Content starts

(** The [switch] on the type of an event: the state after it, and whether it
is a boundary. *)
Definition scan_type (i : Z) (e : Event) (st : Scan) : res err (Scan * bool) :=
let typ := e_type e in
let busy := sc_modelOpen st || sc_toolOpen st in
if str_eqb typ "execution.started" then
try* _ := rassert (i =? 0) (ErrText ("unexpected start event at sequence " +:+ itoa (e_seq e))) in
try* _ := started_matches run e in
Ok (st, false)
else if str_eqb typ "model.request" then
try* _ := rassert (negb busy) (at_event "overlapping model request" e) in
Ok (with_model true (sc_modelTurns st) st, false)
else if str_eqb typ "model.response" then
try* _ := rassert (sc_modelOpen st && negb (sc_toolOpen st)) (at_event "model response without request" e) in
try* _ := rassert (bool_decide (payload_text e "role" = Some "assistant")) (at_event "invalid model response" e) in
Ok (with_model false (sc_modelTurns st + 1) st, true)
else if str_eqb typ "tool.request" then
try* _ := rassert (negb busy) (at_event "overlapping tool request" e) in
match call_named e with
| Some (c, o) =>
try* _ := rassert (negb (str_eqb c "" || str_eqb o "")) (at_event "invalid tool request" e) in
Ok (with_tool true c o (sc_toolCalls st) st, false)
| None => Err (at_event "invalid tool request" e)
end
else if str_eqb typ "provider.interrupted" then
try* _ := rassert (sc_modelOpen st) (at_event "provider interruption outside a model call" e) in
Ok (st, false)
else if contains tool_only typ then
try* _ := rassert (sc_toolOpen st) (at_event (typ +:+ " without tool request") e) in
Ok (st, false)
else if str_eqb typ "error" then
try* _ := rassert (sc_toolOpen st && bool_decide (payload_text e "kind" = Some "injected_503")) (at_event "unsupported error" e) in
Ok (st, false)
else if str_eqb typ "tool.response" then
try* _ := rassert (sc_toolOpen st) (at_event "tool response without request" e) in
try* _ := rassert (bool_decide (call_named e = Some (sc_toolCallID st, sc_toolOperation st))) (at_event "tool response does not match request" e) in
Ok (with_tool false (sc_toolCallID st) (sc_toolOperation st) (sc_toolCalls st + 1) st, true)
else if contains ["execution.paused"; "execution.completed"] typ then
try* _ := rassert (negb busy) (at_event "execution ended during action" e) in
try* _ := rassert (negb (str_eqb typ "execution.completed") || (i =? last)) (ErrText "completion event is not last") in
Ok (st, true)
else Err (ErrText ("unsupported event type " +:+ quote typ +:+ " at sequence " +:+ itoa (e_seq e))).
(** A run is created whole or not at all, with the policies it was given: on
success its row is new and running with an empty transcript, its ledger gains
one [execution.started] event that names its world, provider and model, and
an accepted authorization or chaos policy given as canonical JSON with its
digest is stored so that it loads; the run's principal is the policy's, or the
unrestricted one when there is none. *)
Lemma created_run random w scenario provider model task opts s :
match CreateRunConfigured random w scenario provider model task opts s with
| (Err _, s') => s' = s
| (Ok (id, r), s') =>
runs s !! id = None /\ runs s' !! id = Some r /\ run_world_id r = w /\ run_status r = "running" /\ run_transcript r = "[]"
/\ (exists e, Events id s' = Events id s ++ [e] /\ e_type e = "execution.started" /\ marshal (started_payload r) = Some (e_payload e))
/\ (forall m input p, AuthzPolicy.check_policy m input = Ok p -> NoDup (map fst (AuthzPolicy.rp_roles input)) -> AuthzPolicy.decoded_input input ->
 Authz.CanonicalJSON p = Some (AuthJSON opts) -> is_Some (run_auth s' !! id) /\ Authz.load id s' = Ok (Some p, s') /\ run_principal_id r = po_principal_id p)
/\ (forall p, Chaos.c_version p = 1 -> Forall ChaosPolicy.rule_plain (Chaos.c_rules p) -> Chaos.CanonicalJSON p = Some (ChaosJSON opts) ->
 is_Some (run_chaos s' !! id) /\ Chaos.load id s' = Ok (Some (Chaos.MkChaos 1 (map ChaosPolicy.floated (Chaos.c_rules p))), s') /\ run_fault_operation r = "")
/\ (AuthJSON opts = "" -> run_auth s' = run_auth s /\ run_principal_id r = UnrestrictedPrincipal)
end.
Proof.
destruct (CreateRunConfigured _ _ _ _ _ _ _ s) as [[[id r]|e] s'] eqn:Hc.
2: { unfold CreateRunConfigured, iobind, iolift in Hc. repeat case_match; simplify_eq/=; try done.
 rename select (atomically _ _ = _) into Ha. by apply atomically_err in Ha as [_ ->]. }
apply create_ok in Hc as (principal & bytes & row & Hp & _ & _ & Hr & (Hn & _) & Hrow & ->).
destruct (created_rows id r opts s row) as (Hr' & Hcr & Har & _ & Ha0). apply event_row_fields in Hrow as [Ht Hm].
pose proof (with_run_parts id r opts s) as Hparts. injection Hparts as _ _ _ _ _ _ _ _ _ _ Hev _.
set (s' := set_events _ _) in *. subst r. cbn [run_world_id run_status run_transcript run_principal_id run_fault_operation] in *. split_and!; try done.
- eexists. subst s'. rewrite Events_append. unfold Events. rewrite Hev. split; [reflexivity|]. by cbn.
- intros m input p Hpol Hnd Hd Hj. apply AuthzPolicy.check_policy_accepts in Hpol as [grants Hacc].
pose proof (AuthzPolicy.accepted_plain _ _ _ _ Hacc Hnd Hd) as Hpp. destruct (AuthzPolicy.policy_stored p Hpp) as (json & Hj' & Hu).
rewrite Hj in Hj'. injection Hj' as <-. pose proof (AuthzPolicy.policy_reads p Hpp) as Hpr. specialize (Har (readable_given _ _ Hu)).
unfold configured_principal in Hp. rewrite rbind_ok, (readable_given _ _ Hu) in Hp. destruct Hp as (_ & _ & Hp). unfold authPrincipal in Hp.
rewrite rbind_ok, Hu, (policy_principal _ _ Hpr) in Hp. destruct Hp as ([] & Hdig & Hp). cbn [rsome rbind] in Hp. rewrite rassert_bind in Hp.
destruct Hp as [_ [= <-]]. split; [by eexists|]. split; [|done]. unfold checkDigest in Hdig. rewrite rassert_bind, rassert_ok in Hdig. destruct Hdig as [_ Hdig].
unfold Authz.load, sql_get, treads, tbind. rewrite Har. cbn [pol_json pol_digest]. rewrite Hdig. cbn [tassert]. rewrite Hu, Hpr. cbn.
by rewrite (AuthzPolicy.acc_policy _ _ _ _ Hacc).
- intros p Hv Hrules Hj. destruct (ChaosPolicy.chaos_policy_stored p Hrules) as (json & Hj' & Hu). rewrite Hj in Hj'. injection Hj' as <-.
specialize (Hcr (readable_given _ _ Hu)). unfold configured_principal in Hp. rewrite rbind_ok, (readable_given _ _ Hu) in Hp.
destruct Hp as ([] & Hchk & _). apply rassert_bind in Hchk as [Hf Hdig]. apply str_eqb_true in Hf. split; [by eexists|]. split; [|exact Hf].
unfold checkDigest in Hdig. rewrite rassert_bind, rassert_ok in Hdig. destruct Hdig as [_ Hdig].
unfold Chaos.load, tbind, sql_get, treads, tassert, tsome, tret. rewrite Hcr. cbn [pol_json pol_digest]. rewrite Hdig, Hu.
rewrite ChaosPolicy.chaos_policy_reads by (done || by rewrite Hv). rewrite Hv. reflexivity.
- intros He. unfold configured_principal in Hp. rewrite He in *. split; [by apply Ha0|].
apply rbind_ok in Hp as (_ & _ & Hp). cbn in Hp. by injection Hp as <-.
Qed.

Content ends
Content starts

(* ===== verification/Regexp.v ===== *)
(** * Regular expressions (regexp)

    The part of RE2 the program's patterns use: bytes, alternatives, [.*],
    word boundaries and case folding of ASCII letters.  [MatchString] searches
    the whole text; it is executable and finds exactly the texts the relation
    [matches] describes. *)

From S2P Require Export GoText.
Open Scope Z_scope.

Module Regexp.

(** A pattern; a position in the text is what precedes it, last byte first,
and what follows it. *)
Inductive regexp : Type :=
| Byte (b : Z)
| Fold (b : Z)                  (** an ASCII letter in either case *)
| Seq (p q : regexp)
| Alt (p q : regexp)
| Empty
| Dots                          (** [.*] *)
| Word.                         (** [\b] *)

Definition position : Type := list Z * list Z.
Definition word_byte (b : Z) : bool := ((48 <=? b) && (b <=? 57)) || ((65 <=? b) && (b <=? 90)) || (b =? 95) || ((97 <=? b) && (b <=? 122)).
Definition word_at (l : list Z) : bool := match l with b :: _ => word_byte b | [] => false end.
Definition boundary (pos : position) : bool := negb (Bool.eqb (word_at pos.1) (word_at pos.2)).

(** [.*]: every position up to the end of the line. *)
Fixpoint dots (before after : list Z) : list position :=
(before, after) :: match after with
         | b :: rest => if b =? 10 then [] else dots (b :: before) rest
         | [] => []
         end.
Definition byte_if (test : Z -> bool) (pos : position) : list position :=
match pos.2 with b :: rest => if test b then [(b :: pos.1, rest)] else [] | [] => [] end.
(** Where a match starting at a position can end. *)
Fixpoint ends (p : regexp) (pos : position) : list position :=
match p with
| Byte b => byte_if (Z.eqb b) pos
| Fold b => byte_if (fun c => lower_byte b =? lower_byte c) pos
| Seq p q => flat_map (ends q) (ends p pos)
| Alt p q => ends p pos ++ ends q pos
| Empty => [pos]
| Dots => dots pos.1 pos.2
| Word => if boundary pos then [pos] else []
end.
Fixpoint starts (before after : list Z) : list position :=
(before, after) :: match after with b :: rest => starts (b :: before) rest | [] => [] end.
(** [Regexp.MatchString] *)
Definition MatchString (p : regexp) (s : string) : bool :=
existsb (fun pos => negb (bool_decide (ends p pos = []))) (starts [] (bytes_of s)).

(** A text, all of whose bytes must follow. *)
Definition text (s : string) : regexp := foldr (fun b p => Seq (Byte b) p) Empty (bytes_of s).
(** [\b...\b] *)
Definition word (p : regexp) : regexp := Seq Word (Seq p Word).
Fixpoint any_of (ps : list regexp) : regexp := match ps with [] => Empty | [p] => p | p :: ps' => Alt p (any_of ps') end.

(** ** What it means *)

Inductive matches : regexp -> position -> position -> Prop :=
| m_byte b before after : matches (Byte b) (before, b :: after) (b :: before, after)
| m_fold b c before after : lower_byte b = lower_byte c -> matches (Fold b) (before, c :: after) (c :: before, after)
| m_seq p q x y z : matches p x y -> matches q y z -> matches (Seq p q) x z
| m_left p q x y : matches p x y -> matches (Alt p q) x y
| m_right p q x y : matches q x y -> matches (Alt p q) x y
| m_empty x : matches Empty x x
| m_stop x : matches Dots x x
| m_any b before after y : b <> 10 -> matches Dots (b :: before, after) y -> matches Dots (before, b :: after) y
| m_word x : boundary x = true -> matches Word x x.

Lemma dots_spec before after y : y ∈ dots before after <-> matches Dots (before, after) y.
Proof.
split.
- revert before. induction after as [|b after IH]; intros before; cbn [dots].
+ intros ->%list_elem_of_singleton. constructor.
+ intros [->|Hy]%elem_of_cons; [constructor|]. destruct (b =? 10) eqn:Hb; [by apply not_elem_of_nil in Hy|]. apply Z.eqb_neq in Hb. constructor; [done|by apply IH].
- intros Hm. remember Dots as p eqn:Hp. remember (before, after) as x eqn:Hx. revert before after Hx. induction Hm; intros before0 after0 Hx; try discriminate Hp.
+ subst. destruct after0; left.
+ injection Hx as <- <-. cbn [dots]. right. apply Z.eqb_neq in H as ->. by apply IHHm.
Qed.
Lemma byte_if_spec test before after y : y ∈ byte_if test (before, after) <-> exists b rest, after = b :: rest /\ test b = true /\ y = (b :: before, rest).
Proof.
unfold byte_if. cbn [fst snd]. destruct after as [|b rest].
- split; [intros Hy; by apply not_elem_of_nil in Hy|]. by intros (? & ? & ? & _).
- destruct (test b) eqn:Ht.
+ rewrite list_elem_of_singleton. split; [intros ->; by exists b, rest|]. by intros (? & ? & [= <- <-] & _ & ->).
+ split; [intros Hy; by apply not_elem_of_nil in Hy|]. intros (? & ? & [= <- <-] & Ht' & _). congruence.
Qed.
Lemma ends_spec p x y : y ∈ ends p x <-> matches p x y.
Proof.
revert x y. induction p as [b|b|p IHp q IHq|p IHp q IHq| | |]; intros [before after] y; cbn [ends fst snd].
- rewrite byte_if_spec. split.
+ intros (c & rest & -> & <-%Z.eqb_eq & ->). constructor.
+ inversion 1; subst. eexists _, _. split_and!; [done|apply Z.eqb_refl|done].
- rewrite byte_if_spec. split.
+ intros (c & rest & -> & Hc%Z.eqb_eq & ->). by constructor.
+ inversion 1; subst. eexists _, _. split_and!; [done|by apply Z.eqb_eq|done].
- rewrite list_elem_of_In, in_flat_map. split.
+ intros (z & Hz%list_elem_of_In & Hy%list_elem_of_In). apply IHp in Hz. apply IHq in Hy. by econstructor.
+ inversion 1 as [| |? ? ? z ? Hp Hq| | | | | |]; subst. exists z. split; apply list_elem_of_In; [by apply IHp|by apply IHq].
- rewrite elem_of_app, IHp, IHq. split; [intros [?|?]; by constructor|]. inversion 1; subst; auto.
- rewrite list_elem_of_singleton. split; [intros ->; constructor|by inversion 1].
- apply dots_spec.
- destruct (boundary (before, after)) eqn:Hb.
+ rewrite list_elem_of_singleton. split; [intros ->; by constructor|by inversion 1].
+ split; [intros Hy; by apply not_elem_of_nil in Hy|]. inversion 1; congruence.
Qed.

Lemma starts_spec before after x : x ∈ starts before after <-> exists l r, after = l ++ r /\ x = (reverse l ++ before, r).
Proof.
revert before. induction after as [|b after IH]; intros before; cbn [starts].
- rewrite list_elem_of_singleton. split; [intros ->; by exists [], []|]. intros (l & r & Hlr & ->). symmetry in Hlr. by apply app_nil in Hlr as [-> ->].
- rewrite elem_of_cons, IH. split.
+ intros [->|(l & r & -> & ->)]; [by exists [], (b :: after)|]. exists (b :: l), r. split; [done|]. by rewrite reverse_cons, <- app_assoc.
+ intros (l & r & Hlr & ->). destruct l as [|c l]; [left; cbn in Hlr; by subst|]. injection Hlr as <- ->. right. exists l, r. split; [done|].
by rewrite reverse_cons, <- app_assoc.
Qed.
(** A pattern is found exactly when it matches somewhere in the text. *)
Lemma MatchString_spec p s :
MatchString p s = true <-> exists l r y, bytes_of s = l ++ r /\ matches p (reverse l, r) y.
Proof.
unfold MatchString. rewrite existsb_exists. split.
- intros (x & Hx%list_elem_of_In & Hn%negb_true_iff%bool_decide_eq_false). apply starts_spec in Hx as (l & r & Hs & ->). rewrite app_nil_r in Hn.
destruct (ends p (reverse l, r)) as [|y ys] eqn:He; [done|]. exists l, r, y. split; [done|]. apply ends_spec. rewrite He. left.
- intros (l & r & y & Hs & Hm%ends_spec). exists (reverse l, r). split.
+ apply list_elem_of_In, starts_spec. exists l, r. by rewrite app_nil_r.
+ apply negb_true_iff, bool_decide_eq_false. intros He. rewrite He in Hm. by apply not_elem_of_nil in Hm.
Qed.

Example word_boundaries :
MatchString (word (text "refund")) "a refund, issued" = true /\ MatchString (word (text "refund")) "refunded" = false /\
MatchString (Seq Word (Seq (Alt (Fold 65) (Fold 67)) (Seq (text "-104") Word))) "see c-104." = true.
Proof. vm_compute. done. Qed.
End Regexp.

Content ends

PROBLEM TO WORK ON =>
For the string "when", filter the data and copy out each line where it occurs.

ANSWER SECTION =>
unrestricted one when there is none. *)
(** A pattern is found exactly when it matches somewhere in the text. *)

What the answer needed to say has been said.